Chapter 43 Exercises

  1. Recall: Define sessions vs users. Can one user have multiple sessions?

  2. Recall: In a funnel with Landing (1000), Category (750), Product (500), Cart (300), Checkout (200), Confirmation (150), where is the largest drop-off?

  3. Comprehension: Explain why last-touch attribution often favors email and display more than they deserve.

  4. Comprehension: A cohort acquired in January has 60% retention at month 6; February cohort has 65%. What might this pattern indicate?

  5. Application: Design a cohort analysis for a Nigerian SaaS (Fintech). What metric would you track beyond retention %?

  6. Application: You run an A/B test on landing page copy with 50,000 users per variant. Control: 800 conversions, Treatment: 850. Should you adopt the new copy?

  7. Analysis: Compare first-touch, last-touch, and data-driven attribution. When is each most appropriate?

  8. Analysis: A website has high traffic (100K monthly sessions) but low conversion (1%). Propose three hypotheses and how to test each.

  9. Synthesis: Design a comprehensive CX dashboard for a Nigerian e-commerce site. Include metrics, targets, and refresh frequencies.

  10. Synthesis: You discover that mobile users convert at half the rate of desktop users. Propose root causes and diagnostic steps.

48.10 Further Reading

  • Kaplan, A. M., & Haenlein, M. (2010). Users of the world, unite! The challenges and opportunities of social media. Business Horizons, 53(1), 59–68.
  • Aribarg, A., Schwepker Jr, C. H., & Pilling, B. K. (2020). Understanding the antecedents of the use of social media in customer-facing roles. Journal of Personal Selling & Sales Management, 40(2), 131–146.

48.11 Chapter 43 Appendix: Attribution Modelling Formulas and Cohort Analysis Statistics

48.11.1 Shapley-Value Attribution for Marketing Channels

Data-driven attribution uses Shapley values (from coalitional game theory) to assign credit to channels. The Shapley value for channel \(i\) is:

\[\phi_i = \frac{1}{n!} \sum_{\text{all permutations } \pi} [v(\pi^{i+}) - v(\pi^{i-})]\]

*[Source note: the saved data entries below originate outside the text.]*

(** [validateRequest]. *)
Definition validateRequest (env : Env) (body : RequestBody) : string + PlaceBetRequest :=
  if String.eqb (rq_txHash body) EmptyString then
    inl "txHash is required and must be a string"
  else if String.eqb (rq_marketId body) EmptyString then
    inl "marketId is required and must be a string"
  else
    match
      (if String.eqb (rq_choice body) (BetChoice_to_string YES) then Some YES
       else if String.eqb (rq_choice body) (BetChoice_to_string NO) then Some NO
       else None)
    with
    | None => inl "choice must be YES or NO"
    | Some choice =>
        if Qle_bool (rq_amount body) 0 then
          inl "amount must be a positive number"
        else if String.eqb (rq_walletAddress body) EmptyString then
          inl "walletAddress is required"
        else if negb (isAddress env (rq_walletAddress body)) then
          inl "Invalid wallet address format"
        else
          inr {| txHash := rq_txHash body; marketId := rq_marketId body;
                 choice := choice; amount := rq_amount body;
                 walletAddress := rq_walletAddress body |}
    end.

(** [errorResponse]. *)
Definition errorResponse (message : string) (code : option string) (status : Z)
    : Response :=
  {| r_httpStatus := status; r_success := false; r_betId := None; r_status := None;
     r_error := Some message; r_code := code |}.

(** [validationErrorResponse]. *)
Definition validationErrorResponse (errors : list string) (code : option string)
    : Response :=
  errorResponse
    (match errors with
     | [e] => e
     | e :: _ => e +:+ " (and " +:+ pretty (Z.of_nat (length errors) - 1) +:+ " more)"
     | [] => "undefined (and -1 more)"
     end)
    code 400.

where: - \(\pi\) is an ordering of channels - \(v(\pi^{i+})\) is the revenue from a conversion path including channel \(i\) - \(v(\pi^{i-})\) is the revenue excluding channel \(i\) - The average is over all \(n!\) permutations

In practice, compute Shapley values via SHAP libraries (Python: shap, R: fastshap) using a trained model (gradient boosting) that predicts conversion probability given touchpoint sequences.

48.11.2 Markov Chain Attribution

Alternative to Shapley: model touchpoints as a Markov chain. State space is {channels, converted, not_converted}. Transition probabilities are estimated from historical paths. The removal effect (credit for channel \(i\)) is:

\[\text{Credit}_i = \text{Revenue} \times \frac{P(\text{Convert} | \text{with channel } i) - P(\text{Convert} | \text{without channel } i)}{P(\text{Convert})}\]

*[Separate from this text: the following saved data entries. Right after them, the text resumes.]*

Lemma concat_slice {A} (L : list (list A)) (rest : list A) (j : nat)
      (v : list A) :
  nth_error L j = Some v ->
  py_slice (concat L ++ rest) (py_len (concat (firstn j L)))
           (py_len (concat (firstn (S j) L))) = v.
Proof.
  intros Hj. pose proof (firstn_S_nth _ _ _ Hj) as HS.
  pose proof (nth_error_split _ _ Hj) as (L1 & L2 & HL & Hl1).
  assert (H1 : firstn j L = L1).
  { rewrite HL, <- Hl1. rewrite firstn_app, Nat.sub_diag, firstn_all.
    cbn [firstn]. now rewrite app_nil_r. }
  rewrite HS, H1, concat_app. cbn [concat]. rewrite app_nil_r.
  rewrite HL at 1. rewrite concat_app. cbn [concat].
  unfold py_len. rewrite length_app.
  rewrite py_slice_exact.
  - replace (Z.to_nat (Z.of_nat (length (concat L1) + length v)
                       - Z.of_nat (length (concat L1))))
      with (length v) by lia.
    rewrite Nat2Z.id. rewrite <- !app_assoc.
    rewrite skipn_app, skipn_all, Nat.sub_diag. cbn [skipn app].
    rewrite firstn_app, firstn_all, Nat.sub_diag. cbn [firstn].
    now rewrite app_nil_r.
  - lia.
  - unfold py_len. rewrite !length_app. lia.
Qed.

Section Offsets.

Variables ls ds : list Z.
Hypothesis Hlen : length ds = length ls.
Hypothesis Hn : py_len ls < 2 ^ 63.

Local Abbreviation D := (distinct_pairs (combine ls ds)).
Local Abbreviation cnt := (fun p => py_len (members ls ds p)).

Lemma group_offsets_nth (j : nat) :
  (j <= length D)%nat ->
  nth_error (np_cumsum (0 :: map cnt D)) j
  = Some (Zsum (map cnt (firstn j D))).
Proof.
  intros Hj. unfold np_cumsum. cbn [np_cumsum_from].
  change (wrap64 (0 + 0)) with 0.
  rewrite np_cumsum_from_exact.
  - rewrite firstn_map. reflexivity.
  - lia.
  - apply Forall_forall. intros x Hx. apply in_map_iff in Hx.
    destruct Hx as (p & <- & _). unfold py_len. lia.
  - pose proof (group_sizes_bounded ls ds Hlen (length D)) as H.
    rewrite firstn_all in H. lia.
  - now rewrite length_map.
Qed.

Lemma group_offsets_length :
  py_len (np_cumsum (0 :: map cnt D)) = py_len D + 1.
Proof.
  unfold np_cumsum, py_len. rewrite np_cumsum_from_length. cbn [length].
  rewrite length_map. lia.
Qed.

Lemma group_slice (rest : list Z) (j : nat) (p : Z * Z) :
  nth_error D j = Some p ->
  py_slice (concat (map (members ls ds) D) ++ rest)
           (Zsum (map cnt (firstn j D)))
           (Zsum (map cnt (firstn (S j) D)))
  = members ls ds p.
Proof.
  intros Hp.
  assert (Hz : forall k, Zsum (map cnt (firstn k D))
                         = py_len (concat (firstn k (map (members ls ds) D)))).
  { intros k. rewrite Zsum_concat_length, firstn_map, map_map. reflexivity. }
  rewrite !Hz. apply concat_slice. rewrite nth_error_map, Hp. reflexivity.
Qed.

End Offsets.

Section Windows2D.

Context {K : Kernels}.
Hypothesis Hz : znorm_keeps_length K.

(** The windows of one series are computed and stored in a new array. *)
Lemma generate_strides_2D_returns (xi : list (list F)) (T : nat) (l d : Z)
      (use_phase : bool) (h : store) :
  Forall (fun series => length series = T) xi ->
  1 <= l -> 1 <= d ->
  (if use_phase then 1 <= Z.of_nat T else (l - 1) * d < Z.of_nat T) ->
  returns (generate_strides_2D xi (length xi) T l d use_phase) h
    (fun s h' =>
       s = length h /\
       exists n1 w,
         h' = h ++ [Strides (length xi) n1 (Z.to_nat l) w] /\
         length w = length xi /\
         Forall (fun row => length row = n1 /\
                            Forall (fun win => length win = Z.to_nat l) row)
                w).
Proof.
  intros Hxi Hl Hd Hfit. unfold generate_strides_2D.
  set (n_windows := if use_phase then Z.of_nat T
                    else Z.of_nat T - (l - 1) * d).
  assert (Hnw : 0 <= n_windows) by (unfold n_windows; destruct use_phase; lia).
  destruct (Z.ltb_spec n_windows 0); [lia|].
  destruct (Z.ltb_spec l 0); [lia|]. cbn [orb].
  destruct (mapM_total
              (fun series =>
                 mapM (fun s => get_subsequence series s l d false use_phase)
                      (py_range n_windows))
              (fun row => length row = Z.to_nat n_windows /\
                          Forall (fun win => length win = Z.to_nat l) row)
              xi) as (w & Hw & Hshape & Hwl).
  - intros series Hs.
    assert (Hser : length series = T)
      by (rewrite Forall_forall in Hxi; now apply Hxi).
    destruct (mapM_total
                (fun s => get_subsequence series s l d false use_phase)
                (fun win => length win = Z.to_nat l)
                (py_range n_windows)) as (row & Hrow & Hwin & Hrl).
    + intros s Hin. apply range_In in Hin.
      destruct (get_subsequence_total Hz series s l d false use_phase)
        as (v & Hv & Hvl); try lia.
      * unfold py_len. rewrite Hser. unfold n_windows in Hin.
        destruct use_phase; lia.
      * exists v. split; [exact Hv|]. unfold py_len in Hvl. lia.
    + exists row. split; [exact Hrow|]. split; [|exact Hwin].
      now rewrite Hrl, py_range_length.
  - eapply returns_bind.
    + apply returns_lift with (a := w); [exact Hw|].
      instantiate (1 := fun a h1 => a = w /\ h1 = h). now split.
    + intros a h1 [-> ->].
      exists (length h),
        (h ++ [Strides (length xi) (Z.to_nat n_windows) (Z.to_nat l) w]).
      split; [reflexivity|]. split; [reflexivity|].
      exists (Z.to_nat n_windows), w. auto.
Qed.

End Windows2D.

Lemma firstn_In {A} (x : A) (n : nat) (l : list A) :
  In x (firstn n l) -> In x l.
Proof.
  intros H. rewrite <- (firstn_skipn n l). apply in_or_app. now left.
Qed.

Lemma skipn_In {A} (x : A) (n : nat) (l : list A) :
  In x (skipn n l) -> In x l.
Proof.
  intros H. rewrite <- (firstn_skipn n l). apply in_or_app. now right.
Qed.

Lemma py_slice_In {A} (x : A) (l : list A) (a b : Z) :
  In x (py_slice l a b) -> In x l.
Proof.
  unfold py_slice. intros H. apply firstn_In in H. now apply skipn_In in H.
Qed.

Lemma Forall_update {A} (Q : A -> Prop) (l : list A) (j : nat) (v : A) :
  Forall Q l -> Q v -> Forall Q (firstn j l ++ v :: skipn (S j) l).
Proof.
  intros Hl Hv. rewrite Forall_forall in Hl. apply Forall_forall.
  intros y Hy. apply in_app_or in Hy. destruct Hy as [Hy|[<-|Hy]].
  - apply Hl. now apply firstn_In in Hy.
  - exact Hv.
  - apply Hl. now apply skipn_In in Hy.
Qed.

Lemma np_reshape_returns {A} (a : list A) (c l : Z) :
  1 <= c -> 1 <= l -> py_len a = c * l ->
  exists m, np_reshape a c l = Ok m.
Proof.
  intros Hc Hl Ha. unfold np_reshape.
  destruct (Z.eqb_spec c (-1)); [lia|]. cbn [andb].
  destruct (Z.eqb_spec l (-1)); [lia|]. cbn [andb].
  destruct (Z.leb_spec 0 c); [|lia].
  destruct (Z.leb_spec 0 l); [|lia].
  destruct (Z.eqb_spec (c * l) (py_len a)); [|lia].
  cbn [andb]. eauto.
Qed.

Section Features.

Context {K : Kernels}.

Variable h0 : store.
Variables rows cols : nat.

Lemma returns_load (r : ref) (h : store) (a : array)
      (post : array -> store -> Prop) :
  nth_error h r = Some a -> post a h -> returns (load r) h post.
Proof.
  intros Hr H. exists a, h. split; [|exact H]. unfold load. now rewrite Hr.
Qed.

Lemma applier_store_lookup (h : store) (r : ref) (a : array) :
  applier_store h0 rows cols h -> nth_error h0 r = Some a ->
  nth_error h r = Some a.
Proof.
  intros [Hpre _]. now apply nth_error_prefix.
Qed.

(** A write above the arrays of the caller and beside the feature matrix
    keeps both. *)
Lemma applier_store_frame (h h' : store) (r : ref) :
  applier_store h0 rows cols h ->
  (length h0 < r)%nat ->
  (forall r', r' <> r -> nth_error h' r' = nth_error h r') ->
  (forall k, (k <= r)%nat -> firstn k h' = firstn k h) ->
  applier_store h0 rows cols h'.
Proof.
  intros [Hpre (a & Ha & Hm)] Hr Hother Hfirst. split.
  - rewrite Hfirst by lia. exact Hpre.
  - exists a. split; [|exact Hm]. rewrite Hother by lia. exact Ha.
Qed.

(** [X_new[i, 3k : 3k+3] = v] keeps the shape of the feature matrix and
    every other array. *)
Lemma write_features_returns (h : store) (i k : Z) (f1 f2 f3 : F) :
  applier_store h0 rows cols h ->
  0 <= i < Z.of_nat rows -> 0 <= k -> 3 * k + 3 <= Z.of_nat cols ->
  returns (write_features (length h0) i (3 * k) (3 * k + 3) [f1; f2; f3]) h
    (fun _ h' =>
       applier_store h0 rows cols h' /\
       forall r, r <> length h0 -> nth_error h' r = nth_error h r).
Proof.
  intros [Hpre (a & Ha & m & -> & Hrows & Hcols)] Hi Hk Hk3.
  unfold write_features. eapply returns_bind.
  - apply returns_load with (a := Float2 rows cols m); [exact Ha|].
    instantiate (1 := fun a h1 => a = Float2 rows cols m /\ h1 = h).
    now split.
  - intros a h1 [-> ->].
    destruct (py_index_in_range m i) as (row & Hrow & Hnth);
      [unfold py_len; lia|].
    assert (Hrl : length row = cols).
    { rewrite Forall_forall in Hcols. apply Hcols.
      eapply nth_error_In; eauto. }
    eapply returns_bind.
    { apply returns_lift with (a := row); [exact Hrow|].
      instantiate (1 := fun a h1 => a = row /\ h1 = h). now split. }
    intros a h1 [-> ->].
    eapply returns_bind.
    { eapply returns_lift.
      - apply py_set_slice_exact with (v := [f1; f2; f3]);
          unfold py_len; cbn [length]; lia.
      - instantiate (1 := fun a h1 =>
          a = firstn (Z.to_nat (3 * k)) row ++ [f1; f2; f3]
              ++ skipn (Z.to_nat (3 * k + 3)) row /\ h1 = h).
        now split. }
    intros a h1 [-> ->].
    set (row' := firstn (Z.to_nat (3 * k)) row ++ [f1; f2; f3]
                 ++ skipn (Z.to_nat (3 * k + 3)) row).
    assert (Hrl' : length row' = cols).
    { unfold row'. rewrite splice_length; cbn [length]; lia. }
    eapply returns_bind.
    { eapply returns_lift.
      - apply py_set_index_in_range with (v := row'). unfold py_len. lia.
      - instantiate (1 := fun a h1 =>
          a = firstn (Z.to_nat i) m ++ row' :: skipn (S (Z.to_nat i)) m
          /\ h1 = h).
        now split. }
    intros a h1 [-> ->].
    assert (Hlt : (length h0 < length h)%nat)
      by (apply nth_error_Some; congruence).
    destruct (write_spec (length h0)
                (Float2 rows cols
                   (firstn (Z.to_nat i) m ++ row' :: skipn (S (Z.to_nat i)) m))
                h Hlt)
      as (h' & Hw & Hlen & Hsame & Hother & Hfirst).
    exists tt, h'. split; [exact Hw|]. split; [|exact Hother].
    split.
    + rewrite Hfirst by lia. exact Hpre.
    + eexists. split; [exact Hsame|]. eexists. split; [reflexivity|].
      split.
      * rewrite update_length; lia.
      * now apply Forall_update.
Qed.

End Features.

Section Sequencing.

Context {K : Kernels}.

Lemma returns_lift_bind {A B} (r : result A) (a : A) (k : A -> M B)
      (h : store) (post : B -> store -> Prop) :
  r = Ok a -> returns (k a) h post -> returns (mbind (lift r) k) h post.
Proof.
  intros Hr (b & h' & Hk & Hp). exists b, h'. split; [|exact Hp].
  rewrite (mbind_Ok _ k h h a (lift_Ok r a h Hr)). exact Hk.
Qed.

Lemma returns_load_int_bind {B} (r : ref) (v : list Z) (k : list Z -> M B)
      (h : store) (post : B -> store -> Prop) :
  nth_error h r = Some (Int1 v) -> returns (k v) h post ->
  returns (mbind (load_int r) k) h post.
Proof.
  intros Hr (b & h' & Hk & Hp). exists b, h'. split; [|exact Hp].
  rewrite (mbind_Ok _ k h h v (load_int_Ok r h v Hr)). exact Hk.
Qed.

Lemma returns_load_float_bind {B} (r : ref) (v : list F)
      (k : list F -> M B) (h : store) (post : B -> store -> Prop) :
  nth_error h r = Some (Float1 v) -> returns (k v) h post ->
  returns (mbind (load_float r) k) h post.
Proof.
  intros Hr (b & h' & Hk & Hp). exists b, h'. split; [|exact Hp].
  rewrite (mbind_Ok _ k h h v (load_float_Ok r h v Hr)). exact Hk.
Qed.

Lemma returns_load_bool_bind {B} (r : ref) (v : list bool)
      (k : list bool -> M B) (h : store) (post : B -> store -> Prop) :
  nth_error h r = Some (Bool1 v) -> returns (k v) h post ->
  returns (mbind (load_bool r) k) h post.
Proof.
  intros Hr (b & h' & Hk & Hp). exists b, h'. split; [|exact Hp].
  rewrite (mbind_Ok _ k h h v (load_bool_Ok r h v Hr)). exact Hk.
Qed.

Markov attribution is simpler computationally but less robust to channel ordering than Shapley.

48.11.3 Cohort Retention: Statistical Testing

To test whether retention is improving across cohorts, fit a logistic regression:

\[\log \left( \frac{P(\text{active at } t)}{1 - P(\text{active at } t)} \right) = \alpha + \beta_1 \times \text{cohort\_month} + \beta_2 \times t + \varepsilon\]

A significant positive \(\beta_1\) coefficient indicates recent cohorts have better retention, controlling for time since acquisition \(t\).

48.11.4 Cohort Revenue Analysis: Lifetime Value Estimation

Instead of retention %, track cumulative revenue per cohort. If January cohort has mean revenue ₦50,000 by month 6, February cohort has ₦55,000, this suggests improving customer quality or spending increases. Fit exponential or logarithmic curve to monthly data to project long-term LTV.